Of late, I have been a mess of emotions. My breathing continues to be burdensome and after a brief improvement with a smaller tracheostomy tube, all my symptoms--severe shortness of breath, coughing spells, feeling as though I cannot breathe, etc.--have all come back. I am so tired from not sleeping. My shortness of breath and coughing spells continually wake me up and/or prevent me from sleeping. My rib muscles ache from frequent coughing spells; this pain too, prevents me from sleeping.

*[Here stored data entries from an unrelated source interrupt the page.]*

(* ===== verification/Arp.v ===== *)
(** * The sockets of the VIP controller ([src/src/vip.rs]: [Nl::open],
      [send_garp], the announcing thread of [claim])

    System calls as a trace: [Kernel] answers each call from the calls before it,
    and a descriptor is closed when its owner is dropped. *)

From S2P Require Import Prelude Str Net Netlink.

(** ** System calls *)

Inductive Call :=
| Socket (domain type protocol : Z)
| BindNetlink (fd : Z)                                        (* [AF_NETLINK], any port *)
| RecvTimeout (fd secs : Z)
| SendTo (fd : Z) (frame : list Z) (protocol ifindex : Z) (dest : list Z)
| Close (fd : Z)
| Sleep (ms : Z).

#[export] Instance Call_eq_dec : EqDecision Call.
Proof. solve_decision. Defined.

(** The calls made so far with their results, and what the kernel answers next;
    negative is an error. *)
Abbreviation Trace := (list (Call * Z)) (only parsing).
Abbreviation Kernel := (list (Call * Z) -> Call -> Z) (only parsing).

Definition call (k : Kernel) (c : Call) (tr : Trace) : Z * Trace := let r := k tr c in (r, tr ++ [(c, r)]).

Definition AF_NETLINK : Z := 16.
Definition AF_PACKET : Z := 17.
Definition SOCK_DGRAM : Z := 2.
Definition SOCK_RAW : Z := 3.
Definition SOCK_CLOEXEC : Z := 0x80000.
Definition NETLINK_ROUTE : Z := 0.
Definition ETH_P_ARP : Z := 0x0806.

(** [to_be] of a [u16] on a little-endian or a big-endian host. *)
Definition to_be16 (little : bool) (x : Z) : Z := if little then of_be16 (x mod 256) (x / 256) else x.

(** [Nl::open]: the descriptor, or none and nothing open; the result of
    [setsockopt] is not looked at. *)
Definition nl_open (k : Kernel) (tr : Trace) : option Z * Trace :=
  let '(fd, tr) := call k (Socket AF_NETLINK (Z.lor SOCK_RAW SOCK_CLOEXEC) NETLINK_ROUTE) tr in
  if fd <? 0 then (None, tr) else
  let '(r, tr) := call k (BindNetlink fd) tr in
  if r <? 0 then (None, (call k (Close fd) tr).2) else
  (Some fd, (call k (RecvTimeout fd 2) tr).2).

(** [send_garp]: whether the frame was sent. *)
Definition send_garp (k : Kernel) (little : bool) (index : Z) (mac : list Z) (ip : Ipv4Addr) (tr : Trace)
    : bool * Trace :=
  let frame := garp_frame mac ip in
  let '(fd, tr) := call k (Socket AF_PACKET (Z.lor SOCK_DGRAM SOCK_CLOEXEC) (to_be16 little ETH_P_ARP)) tr in
  if fd <? 0 then (false, tr) else
  let '(n, tr) := call k (SendTo fd frame (to_be16 little ETH_P_ARP) (to_i32 index) (replicate 6 0xff)) tr in
  let '(_, tr) := call k (Close fd) tr in
  (0 <=? n, tr).

(** The thread: so many frames, half a second between two, none after a failure. *)
Fixpoint announce (k : Kernel) (little : bool) (index : Z) (mac : list Z) (ip : Ipv4Addr) (todo : nat) (tr : Trace)
    : Trace :=
  match todo with
  | O => tr
  | S todo =>
      let '(ok, tr) := send_garp k little index mac ip tr in
      if negb ok then tr else
      let tr := match todo with O => tr | S _ => (call k (Sleep 500) tr).2 end in
      announce k little index mac ip todo tr
  end.

(** What [claim] does of the link it found: nothing without a hardware address. *)
Definition claim_announces (k : Kernel) (little : bool) (l : Link) (ip : Ipv4Addr) : Trace :=
  if bool_decide (mac l = replicate 6 0) then [] else announce k little (index l) (mac l) ip 3 [].

(** ** Specification *)

(** The descriptors open after a trace. *)
Definition fd_step (fds : list Z) (cr : Call * Z) : list Z :=
  match cr with
  | (Socket _ _ _, r) => if r <? 0 then fds else r :: fds
  | (Close fd, _) => List.filter (fun x => negb (x =? fd)) fds
  | _ => fds
  end.

Definition open_fds (fds : list Z) (tr : Trace) : list Z := foldl fd_step fds tr.

(** The frames handed to the kernel, with their interface and destination, and
    whether it took them. *)
Definition frames (tr : Trace) : list (list Z * Z * list Z * bool) :=
  omap (fun cr => match cr with
                  | (SendTo _ f _ ix dest, n) => Some (f, ix, dest, 0 <=? n)
                  | _ => None
                  end) tr.

Definition slept (tr : Trace) : Z :=
  foldr (fun cr s => match cr with (Sleep ms, _) => ms + s | _ => s end) 0 tr.

(** ** Traces *)

Lemma frames_app a b : frames (a ++ b) = frames a ++ frames b.
Proof. unfold frames. apply omap_app. Qed.

Lemma slept_app a b : slept (a ++ b) = slept a + slept b.
Proof. induction a as [|[[] r] a IH]; cbn [app slept foldr] in *; try done; fold (slept (a ++ b)) (slept a); lia. Qed.

Lemma open_fds_app fds a b : open_fds fds (a ++ b) = open_fds (open_fds fds a) b.
Proof. unfold open_fds. by rewrite foldl_app. Qed.

(** What one announcement sends. *)
Definition garp_to (ix : Z) (mac : list Z) (ip : Ipv4Addr) : list Z * Z * list Z :=
  (garp_frame mac ip, to_i32 ix, replicate 6 0xff).

(** One announcement: at most one frame, taken exactly when it says so; a failure
    is one of a call; nothing is left open. *)
Lemma send_garp_spec k little ix mac ip tr :
  let '(ok, tr') := send_garp k little ix mac ip tr in
  exists new, tr' = tr ++ new /\ open_fds [] new = [] /\ slept new = 0
    /\ (if ok then frames new = [(garp_to ix mac ip, true)]
        else Exists (fun cr => cr.2 < 0) new /\ (frames new = [] \/ frames new = [(garp_to ix mac ip, false)])).
Proof.
  unfold send_garp, call. set (frame := garp_frame mac ip).
  set (c := Socket AF_PACKET _ _). set (fd := k tr c).
  destruct (Z.ltb_spec fd 0) as [Hf|Hf].
  { eexists. split; [done|]. unfold c. cbn [open_fds foldl fd_step]. rewrite (proj2 (Z.ltb_lt _ _) Hf).
    split_and!; [done|done|by constructor|by left]. }
  set (tr1 := tr ++ _). set (s := SendTo _ _ _ _ _). set (n := k tr1 s).
  eexists. split; [unfold tr1; rewrite <- !app_assoc; done|]. cbn [app]. unfold c, s.
  cbn [open_fds foldl fd_step]. rewrite (proj2 (Z.ltb_ge _ _) Hf). cbn [List.filter]. rewrite Z.eqb_refl.
  split_and!; [done|done|]. cbn [frames omap list_omap option_bind].
  destruct (Z.leb_spec 0 n); [done|]. split; [|by right]. apply Exists_cons. right. apply Exists_cons. by left.
Qed.

(** All but the last are [true]. *)
Definition only_last_fails (l : list (list Z * Z * list Z * bool)) : Prop :=
  forall f i, l !! i = Some f -> f.2 = false -> S i = length l.

Lemma announce_spec k little ix mac ip n tr :
  exists new, announce k little ix mac ip n tr = tr ++ new /\ open_fds [] new = []
    /\ (length (frames new) <= n)%nat /\ Forall (fun f => f.1 = garp_to ix mac ip) (frames new)
    /\ only_last_fails (frames new) /\ 0 <= slept new <= Z.max 0 (500 * (Z.of_nat n - 1))
    /\ (Forall (fun cr => 0 <= cr.2) new ->
        length (frames new) = n /\ slept new = Z.max 0 (500 * (Z.of_nat n - 1))).
Proof.
  revert tr. induction n as [|n IH]; intros tr; cbn [announce].
  { exists []. rewrite app_nil_r. split_and!; try done; constructor. }
  pose proof (send_garp_spec k little ix mac ip tr) as H.
  destruct (send_garp k little ix mac ip tr) as [ok tr']. destruct H as (new & -> & Ho & Hs & Hf).
  destruct ok; cbn [negb].
  2:{ exists new. destruct Hf as [Hneg Hf]. split_and!; try done; try lia.
      - destruct Hf as [->| ->]; cbn; lia.
      - destruct Hf as [->| ->]; repeat constructor.
      - destruct Hf as [->| ->]; intros f [|i]; cbn; done.
      - intros Hall. exfalso. rewrite list.Forall_forall in Hall. apply list.Exists_exists in Hneg as (cr & Hin & Hlt).
        specialize (Hall cr Hin). cbn in *. lia. }
  set (mid := match n with O => [] | S _ => [(Sleep 500, k (tr ++ new) (Sleep 500))] end).
  assert ((match n with O => tr ++ new | S _ => (call k (Sleep 500) (tr ++ new)).2 end) = (tr ++ new) ++ mid) as ->.
  { unfold mid. destruct n; [by rewrite app_nil_r|done]. }
  destruct (IH ((tr ++ new) ++ mid)) as (rest & -> & Ho' & Hl & Hfa & Hof & Hsl & Hall).
  assert (frames mid = [] /\ open_fds [] mid = [] /\ slept mid = if bool_decide (n
    = 0%nat) then 0 else 500) as (Em1 & Em2 & Em3)
    by (unfold mid; by destruct n).
  exists (new ++ mid ++ rest). rewrite <- !app_assoc. split; [done|].
  rewrite !open_fds_app, !frames_app, !slept_app, Hf, Em1, Ho, Em2, Hs, Em3. cbn [app length].
  split_and!; try done; try lia.
  - by constructor.
  - intros f [|i] Hi Hfail; [cbn in Hi; by injection Hi as <-|]. cbn in Hi. cbn [length]. f_equal.
    exact (Hof f i Hi Hfail).
  - case_bool_decide; lia.
  - case_bool_decide; lia.
  - rewrite !Forall_app. intros (_ & _ & Hr). destruct (Hall Hr) as [-> ->]. split; [done|]. case_bool_decide; lia.
Qed.

(** C40: The announcements of a claimed VIP.  Whatever the kernel answers: at most
    three frames, each the gratuitous ARP reply of the address and the
    interface's hardware address, broadcast on the interface; a frame that is not
    taken is the last; three unless a call fails; the thread sleeps at most a
    second, and just that when nothing fails; and no descriptor stays open. *)
Theorem announcements k little l ip :
  mac l <> replicate 6 0 ->
  let tr := claim_announces k little l ip in
  open_fds [] tr = []
  /\ (length (frames tr) <= 3)%nat
  /\ Forall (fun f => f.1 = (garp_frame (mac l) ip, to_i32 (index l), replicate 6 0xff)) (frames tr)
  /\ (forall f i, frames tr !! i = Some f -> f.2 = false -> S i = length (frames tr))
  /\ 0 <= slept tr <= 1000
  /\ (Forall (fun cr => 0 <= cr.2) tr -> length (frames tr) = 3%nat /\ slept tr = 1000).
Proof.
  intros Hm. unfold claim_announces. rewrite bool_decide_false by done.
  by destruct (announce_spec k little (index l) (mac l) ip 3 []) as (new & -> & H).
Qed.

Lemma announcements_witness :
  let l := {| index := 2; mac := [2; 0; 0; 0; 0; 1] |} in
  let k tr c := match c with Socket _ _ _ => 7 | SendTo _ _ _ _ _ => if bool_decide (length tr < 5)%nat then 28
    else -100 | _ => 0 end in
  let tr := claim_announces k true l (Ipv4 10 0 0 9) in
  length (frames tr) = 2%nat /\ slept tr = 500 /\ open_fds [] tr = [].
Proof.
  intros l k tr. split; [vm_compute; reflexivity|]. split; [vm_compute; reflexivity|].
  apply (announcements k true l (Ipv4 10 0 0 9)). discriminate.
Defined.

(** A netlink socket that is not given to the caller is not open. *)
Lemma nl_open_spec k tr :
  let '(r, tr') := nl_open k tr in
  exists new, tr' = tr ++ new /\ open_fds [] new = match r with Some fd => [fd] | None => [] end.
Proof.
  unfold nl_open, call. set (c := Socket _ _ _). set (fd := k tr c).
  destruct (Z.ltb_spec fd 0) as [Hf|Hf].
  { eexists. split; [done|]. unfold c. cbn [open_fds foldl fd_step]. by rewrite (proj2 (Z.ltb_lt _ _) Hf). }
  set (tr1 := tr ++ _). destruct (k tr1 (BindNetlink fd) <? 0); cbn [snd]; (eexists; split;
    [unfold tr1; rewrite <- !app_assoc; done|]); unfold c; cbn [app open_fds foldl fd_step];
    rewrite (proj2 (Z.ltb_ge _ _) Hf); [|done].
  cbn [List.filter]. by rewrite Z.eqb_refl.
Qed.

I am trying to remain optimistic. Perhaps all these symptoms are just from an allergic reaction from the silicone in my tracheostomy tube. There is another tracheostomy tube available which does not have silicone in it, which I tried this week. I had a severe allergic reaction to it and had to switch back to using my silicone tracheostomy tube. What if my body just does not like tracheostomy tubes? Where do I go from here? The ulcers in my trachea continue to cause much pain and swelling. Of late, the ulcers have started producing a foul smell. Will they ever heal?
I am patiently waiting for September. After nine months, I have finally been able to get in to see a mitochondrial disease specialist. I am unsure if she will be able to help my tracheostomy troubles. Do I wait and pray she will be able to help? Do I try to see another pulmonologist? The fear of being admitted to the hospital lingers in my mind. In three months, I have spent 28 days in the intensive care unit. My body is exhausted; my brain is on hyper-overdrive. The thought of having to endure another minute in an intensive care unit drives me nearly to tears. The thought of IVs, blood work and other testing makes me sick to my stomach. I just want to be able to breathe. I just want to be able to sleep. I am trying not to be upset that after struggling for so long, I continue to have so many breathing issues. I just keep praying, keep asking God for direction, keep asking God for relief from my symptoms. "Lord, I am tired. Send relief soon. Amen."